Source data

*** Block opens ***

Lemma disk_turn_run :
  disk_turn me hand = Ok (tt,
    set_procs (<[me := set_state RUNNING (set_sleep_space (ChBuf i) p)]> (k_procs s0))
      (set_hart (k_hart hand) (set_locks (k_locks hand) (landed i0 i write blk n d s0)))).
Proof.
  pose proof away_quiet as [Haq Hal]. pose proof hand_noff as Hnf.
  destruct Hin as [Hr Hn Hh [Hp [Hst Hsp]] Hl Hk Hq].
  pose proof (sleep_handoff_running (ChBuf i) LkVdisk me p s0 Hr) as [Hpr Hsie Hno]. fold hand in *.
  destruct (sleep_handoff_held (ChBuf i) LkVdisk me p s0 ltac:(done)) as [nm Hheld]. fold hand in Hheld.
  unfold disk_turn, set_cpu_proc, intr_on, intr_off, upd_proc. mrun.
  set (s1 := set_hart (set_hproc None (k_hart hand)) hand).
  assert (spinlock_release (LkProc me) s1 = Ok (tt, rel (LkProc me) s1)) as Hrel.
  { apply release_run; [by exists nm|done|done]. }
  run Hrel. mrun. set (s2 := set_hart (set_sie true _) _).
  assert (device s2 = Ok (tt, complete i0 (transfer write i blk n d s2))) as Hdev.
  { apply (device_serves s2 i0 i1 i2 i write blk n d); try done.
    by apply (pending_frame s0), (fl_pending _ _ _ _ _ _ _ Hfl). }
  run Hdev. mrun.
  pose proof (disk_intr_landed away s0 i0 i1 i2 i write blk n d eq_refl Hfl Haq Hal) as Hintr.
  cbv zeta in Hintr. set (s3 := set_hart (set_sie false _) _).
  assert (s3 = complete i0 (transfer write i blk n d away)) as -> by (unfold s3; by destruct write).
  change (h_proc (k_hart away)) with (@None nat) in Hintr.
  change (k_procs away) with
    (<[me := set_state SLEEPING (set_sleep_space (ChBuf i) p)]> (k_procs s0)) in Hintr.
  rewrite woken_sleeper in Hintr by (done || (intros j q Hj Hs; by apply (Hq j q))).
  run Hintr. mrun. set (s4 := set_hart (set_sie true _) _).
  assert (k_locks s4 = <[LkProc me := mk_spinlock 0 nm (-1)]> (k_locks hand)) as Hlk4.
  { assert (lk_name (get_lock (LkProc me) s1) = nm) as <-.
    { unfold get_lock. change (k_locks s1) with (k_locks hand). by rewrite Hheld. }
    unfold s4, landed. by destruct write. }
  assert (get_lock (LkProc me) s4 = mk_spinlock 0 nm (-1)) as Hg4.
  { unfold get_lock. by rewrite Hlk4, lookup_insert_eq. }
  assert (spinlock_acquire (LkProc me) s4 = Ok (tt, acq (LkProc me) s4)) as Hacq
    by (apply acquire_run; by rewrite Hg4).
  run Hacq.
  rewrite (bind_ok _ _ _ (set_state RUNNABLE (set_sleep_space (ChBuf i) p)) (acq (LkProc me) s4)).
  2:{ apply get_proc_run.
      change (k_procs (acq (LkProc me) s4)) with
        (<[me := set_state RUNNABLE (set_sleep_space (ChBuf i) p)]> (k_procs s0)).
      apply list_lookup_insert_eq. by eapply lookup_lt_Some. }
  rewrite bool_decide_true by done. mrun.
  assert (set_hproc (Some me) (k_hart (acq (LkProc me) s4)) = k_hart hand) as Hhart.
  { etrans; [|apply (turn_hart (k_hart hand) Hsie); lia]. rewrite Hpr. by destruct write. }
  assert (k_locks (acq (LkProc me) s4) = k_locks hand) as Hlocks.
  { unfold acq. cbn [k_locks set_locks set_hart]. rewrite Hg4, Hlk4. cbn [lk_name].
    apply turn_locks. rewrite Hheld. do 2 f_equal. by destruct write. }
  assert (alter (set_state RUNNING) me (k_procs (acq (LkProc me) s4)) =
    <[me := set_state RUNNING (set_sleep_space (ChBuf i) p)]> (k_procs s0)) as Hprocs.
  { change (k_procs (acq (LkProc me) s4)) with
      (<[me := set_state RUNNABLE (set_sleep_space (ChBuf i) p)]> (k_procs s0)).
    rewrite (alter_insert _ _ _ (set_state RUNNABLE (set_sleep_space (ChBuf i) p))).
    - by rewrite list_insert_insert_eq.
    - apply list_lookup_insert_eq. by eapply lookup_lt_Some. }
  rewrite Hprocs. do 2 f_equal. rewrite <- Hhart, <- Hlocks. by destruct write.
Qed.

(** One sleep in [wait_done] sees the transfer through. *)
Lemma driver_sleep_run :
  @proc_sleep disk_switch (ChBuf i) LkVdisk s0 = Ok (tt, landed i0 i write blk n d s0).
Proof.
  destruct Hin as [Hr Hn [nm Hh] [Hp [Hst Hsp]] Hl Hk Hq].
  assert (me < NPROC)%nat as Hme by (rewrite <- Hl; by eapply lookup_lt_Some).
  rewrite (proc_sleep_until (ChBuf i) LkVdisk me p s0); [|done|done|by exists nm|by apply Hk|done].
  fold hand. run disk_turn_run. unfold upd_proc. mrun.
  set (s5 := set_procs _ (set_procs _ _)).
  destruct (Hk me Hme) as [nmp Hpl].
  pose proof (sleep_handoff_lock (ChBuf i) LkVdisk me p s0 ltac:(done)) as Hheld.
  unfold get_lock in Hheld. rewrite Hpl in Hheld. cbn [default lk_name] in Hheld.
  pose proof (sleep_handoff_running (ChBuf i) LkVdisk me p s0 Hr) as [Hpr Hsie Hno].
  assert (spinlock_release (LkProc me) s5 = Ok (tt, rel (LkProc me) s5)) as Hrel.
  { apply release_run; [by exists nmp|done|done]. }
  run Hrel.
  assert (k_locks (rel (LkProc me) s5) =
    <[LkVdisk := mk_spinlock 0 nm (-1)]> (k_locks s0)) as Hlk5.
  { unfold rel. cbn [k_locks set_locks set_hart].
    change (k_locks s5) with (k_locks hand). unfold get_lock. change (k_locks s5) with (k_locks hand).
    fold hand in Hheld. rewrite Hheld. cbn [default lk_name]. unfold hand, sleep_handoff, rel, acq.
    cbn [k_locks set_locks set_hart set_procs]. unfold get_lock. cbn [k_locks set_locks set_hart].
    rewrite lookup_insert_ne, Hh by done. cbn [default lk_name].
    rewrite insert_insert_ne, insert_insert_eq by done. f_equal. by apply insert_id. }
  rewrite acquire_run by (unfold get_lock; by rewrite Hlk5, lookup_insert_eq).
  assert (k_locks (acq LkVdisk (rel (LkProc me) s5)) = k_locks s0) as Hlk6.
  { unfold acq. cbn [k_locks set_locks set_hart]. unfold get_lock. rewrite Hlk5, lookup_insert_eq.
    cbn [default lk_name]. apply turn_locks. by rewrite Hh. }
  assert (k_hart (acq LkVdisk (rel (LkProc me) s5)) = k_hart s0) as Hh6.
  { change (hart_push (hart_pop (hart_pop (hart_push (k_hart s0)))) = k_hart s0).
    rewrite hart_pop_push by by left; destruct Hr. apply hart_push_pop; [by destruct Hr|done]. }
  assert (k_procs (acq LkVdisk (rel (LkProc me) s5)) = k_procs s0) as Hp6.
  { change (k_procs (acq LkVdisk (rel (LkProc me) s5))) with
      (alter (set_sleep_space ChNull) me
        (<[me := set_state RUNNING (set_sleep_space (ChBuf i) p)]> (k_procs s0))).
    rewrite (alter_insert _ _ _ (set_state RUNNING (set_sleep_space (ChBuf i) p)))
      by (apply list_lookup_insert_eq; by eapply lookup_lt_Some).
    rewrite list_insert_insert_eq. apply list_insert_id. rewrite Hp. f_equal.
    destruct p; simpl in *. by subst. }
  do 2 f_equal. transitivity (set_procs (k_procs s0) (set_hart (k_hart s0)
    (set_locks (k_locks s0) (landed i0 i write blk n d s0)))); [|by destruct write].
  rewrite <- Hp6, <- Hh6, <- Hlk6. by destruct write.
Qed.

End wait.

(** ** The whole request *)

Definition clear_addr (d : VRingDesc) : VRingDesc := mk_desc DNull (vd_len d) (vd_flags d) (vd_next d).

Lemma free_chain_run s d0 d1 d2 :
  procs_quiet s → no_disk_sleeper (k_procs s) →
  vd_free (k_vdisk s) = replicate 3 false ++ replicate 5 true →
  vd_desc (k_vdisk s) !! 0%nat = Some d0 → vd_desc (k_vdisk s) !! 1%nat = Some d1 →
  vd_desc (k_vdisk s) !! 2%nat = Some d2 →
  Z.land (vd_flags d0) VRING_DESC_F_NEXT ≠ 0 → vd_next d0 = 1 →
  Z.land (vd_flags d1) VRING_DESC_F_NEXT ≠ 0 → vd_next d1 = 2 →
  Z.land (vd_flags d2) VRING_DESC_F_NEXT = 0 →
  ∃ v, free_chain 0 s = Ok (tt, set_vdisk v s) ∧ vd_free v = replicate NUM true ∧
    length (vd_desc v) = length (vd_desc (k_vdisk s)) ∧
    vd_avail v = vd_avail (k_vdisk s) ∧ vd_avail_idx v = vd_avail_idx (k_vdisk s) ∧
    vd_used v = vd_used (k_vdisk s) ∧ vd_used_ring_idx v = vd_used_ring_idx (k_vdisk s) ∧
    vd_used_idx v = vd_used_idx (k_vdisk s) ∧ vd_info v = vd_info (k_vdisk s).
Proof.
  intros Hq Hs Hf H0 H1 H2 F0 N0 F1 N1 F2. unfold free_chain.
  assert (∀ s', k_procs s' = k_procs s → same_sync s s' → procs_quiet s') as Hq'.
  { intros s' E Hsy. apply (procs_quiet_frame s); [done|done|by rewrite E]. }
  change (S NUM) with 9%nat. cbn [free_chain_loop].
  rewrite (bind_ok _ _ _ _ _ (free_desc_run 0 s Hq Hs ltac:(unfold NUM; lia) ltac:(by rewrite Hf))). mrun.
  set (s1 := set_vdisk _ s). assert (vd_desc (k_vdisk s1) !! 0%nat = Some (clear_addr d0)) as ->.
  { simpl. by rewrite list_lookup_alter_eq, H0. }
  mrun. cbn [vd_flags vd_next clear_addr]. rewrite (proj2 (Z.eqb_neq _ _) F0), N0. cbn [negb].
  change (Z.to_nat 1) with 1%nat.
  rewrite (bind_ok _ _ _ _ _ (free_desc_run 1 s1 (Hq' s1 eq_refl (conj eq_refl eq_refl)) Hs
    ltac:(unfold NUM; lia) ltac:(simpl; by rewrite Hf))). mrun.
  set (s2 := set_vdisk _ s1). assert (vd_desc (k_vdisk s2) !! 1%nat = Some (clear_addr d1)) as ->.
  { simpl. rewrite list_lookup_alter_eq, list_lookup_alter_ne by done. by rewrite H1. }
  mrun. cbn [vd_flags vd_next clear_addr]. rewrite (proj2 (Z.eqb_neq _ _) F1), N1. cbn [negb].
  change (Z.to_nat 2) with 2%nat.
  rewrite (bind_ok _ _ _ _ _ (free_desc_run 2 s2 (Hq' s2 eq_refl (conj eq_refl eq_refl)) Hs
    ltac:(unfold NUM; lia) ltac:(simpl; by rewrite Hf))). mrun.
  set (s3 := set_vdisk _ s2). assert (vd_desc (k_vdisk s3) !! 2%nat = Some (clear_addr d2)) as ->.
  { simpl. rewrite list_lookup_alter_eq, !list_lookup_alter_ne by done. by rewrite H2. }
  mrun. cbn [vd_flags vd_next clear_addr]. rewrite F2. cbn [negb Z.eqb].
  exists (k_vdisk s3). split; [done|]. simpl. rewrite !length_alter, Hf. done.
Qed.

Lemma get_buf_run i s n : k_bufs s !! i = Some n → get_buf i s = Ok (bn_buf n, s).
Proof. intros H. unfold get_buf. mrun. by rewrite H. Qed.

(** The driver's state with the request of buffer [i] queued on descriptors 0, 1
    and 2. *)
Definition queued (i : nat) (write : bool) (pa blk : Z) (v : vdisk) : vdisk :=
  mk_vdisk
    (<[2%nat := mk_desc (DStatus 0) 1 VRING_DESC_F_WRITE 0]>
    (<[1%nat := mk_desc (DData i) BLOCK_SIZE
        (Z.lor (if write then 0 else VRING_DESC_F_WRITE) VRING_DESC_F_NEXT) 2]>
    (<[0%nat := mk_desc (DHdr pa (if write then VIRTIO_BLK_T_OUT else VIRTIO_BLK_T_IN) 0 (2 * blk)) 16
        VRING_DESC_F_NEXT 1]> (vd_desc v))))
    (u16 (vd_avail_idx v + 1))
    (<[Z.to_nat (vd_avail_idx v mod Z.of_nat NUM) := 0]> (vd_avail v))
    (vd_used_ring_idx v) (vd_used v) (replicate 3 false ++ replicate 5 true) (vd_used_idx v)
    (<[0%nat := (Some i, 0)]> (vd_info v)).

Lemma queued_in_flight i write pa blk v s :
  vdisk_idle v → k_vdisk s = queued i write pa blk v → in_flight s 0 1 2 i write blk.
Proof.
  intros [Hf Hd Ha Hu Hi Hx Hr Hb] Hv. unfold NUM in *.
  split; [split|..]; rewrite ?Hv; simpl; unfold NUM; rewrite ?Hr.
  - done.
  - apply list_lookup_insert_eq. rewrite Ha. zdiv.
  - eexists. rewrite !list_lookup_insert_ne by done. apply list_lookup_insert_eq. lia.
  - rewrite list_lookup_insert_ne by done. apply list_lookup_insert_eq. rewrite length_insert. lia.
  - apply list_lookup_insert_eq. rewrite !length_insert. lia.
  - done.
  - done.
  - done.
  - apply list_lookup_insert_eq. lia.
Qed.

Definition set_node (n : buf_node) (f : buf → buf) : buf_node := mk_buf_node (f (bn_buf n)) (bn_links n).

(** [wait_done] sleeps once. *)
Lemma wait_done_run me p i write blk n d s :
  in_driver me p s → in_flight s 0 1 2 i write blk → 0 ≤ blk →
  k_bufs s !! i = Some n → disk (bn_buf n) = true → k_disk s !! blk = Some d →
  @wait_done disk_switch WAIT_FUEL i s = Ok (tt, landed 0 i write blk n d s).
Proof.
  intros Hin Hfl Hb Hn Hd Hk. change WAIT_FUEL with (S (S 62)). cbn [wait_done].
  run (get_buf_run i s n Hn). rewrite Hd.
  run (driver_sleep_run me 0 1 2 i write blk p n d s Hin Hfl Hb Hn Hk).
  set (n1 := if write then n else set_node n (buf_set_data d)).
  assert (k_bufs (complete 0 (transfer write i blk n d s)) !! i = Some n1) as Hn1.
  { destruct write; [done|]. apply list_lookup_insert_eq. by eapply lookup_lt_Some. }
  rewrite (bind_ok _ _ _ (bn_buf (set_node n1 (buf_set_disk false))) (landed 0 i write blk n d s)).
  - done.
  - apply get_buf_run. unfold landed. cbn [k_bufs set_bufs]. by rewrite list_lookup_alter_eq, Hn1.
Qed.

*** Block closes ***

Work order |
Every line above from the line with "mrun. cbn [vd_flags vd_next clear_addr]. rewrite F2." to the line with "- apply list_lookup_insert_eq. rewrite Ha.", inclusive, must be returned exactly; no other line belongs in the reply.

Finished task |
  mrun. cbn [vd_flags vd_next clear_addr]. rewrite F2. cbn [negb Z.eqb].
  exists (k_vdisk s3). split; [done|]. simpl. rewrite !length_alter, Hf. done.
Qed.

Lemma get_buf_run i s n : k_bufs s !! i = Some n → get_buf i s = Ok (bn_buf n, s).
Proof. intros H. unfold get_buf. mrun. by rewrite H. Qed.

(** The driver's state with the request of buffer [i] queued on descriptors 0, 1
    and 2. *)
Definition queued (i : nat) (write : bool) (pa blk : Z) (v : vdisk) : vdisk :=
  mk_vdisk
    (<[2%nat := mk_desc (DStatus 0) 1 VRING_DESC_F_WRITE 0]>
    (<[1%nat := mk_desc (DData i) BLOCK_SIZE
        (Z.lor (if write then 0 else VRING_DESC_F_WRITE) VRING_DESC_F_NEXT) 2]>
    (<[0%nat := mk_desc (DHdr pa (if write then VIRTIO_BLK_T_OUT else VIRTIO_BLK_T_IN) 0 (2 * blk)) 16
        VRING_DESC_F_NEXT 1]> (vd_desc v))))
    (u16 (vd_avail_idx v + 1))
    (<[Z.to_nat (vd_avail_idx v mod Z.of_nat NUM) := 0]> (vd_avail v))
    (vd_used_ring_idx v) (vd_used v) (replicate 3 false ++ replicate 5 true) (vd_used_idx v)
    (<[0%nat := (Some i, 0)]> (vd_info v)).

Lemma queued_in_flight i write pa blk v s :
  vdisk_idle v → k_vdisk s = queued i write pa blk v → in_flight s 0 1 2 i write blk.
Proof.
  intros [Hf Hd Ha Hu Hi Hx Hr Hb] Hv. unfold NUM in *.
  split; [split|..]; rewrite ?Hv; simpl; unfold NUM; rewrite ?Hr.
  - done.
  - apply list_lookup_insert_eq. rewrite Ha. zdiv.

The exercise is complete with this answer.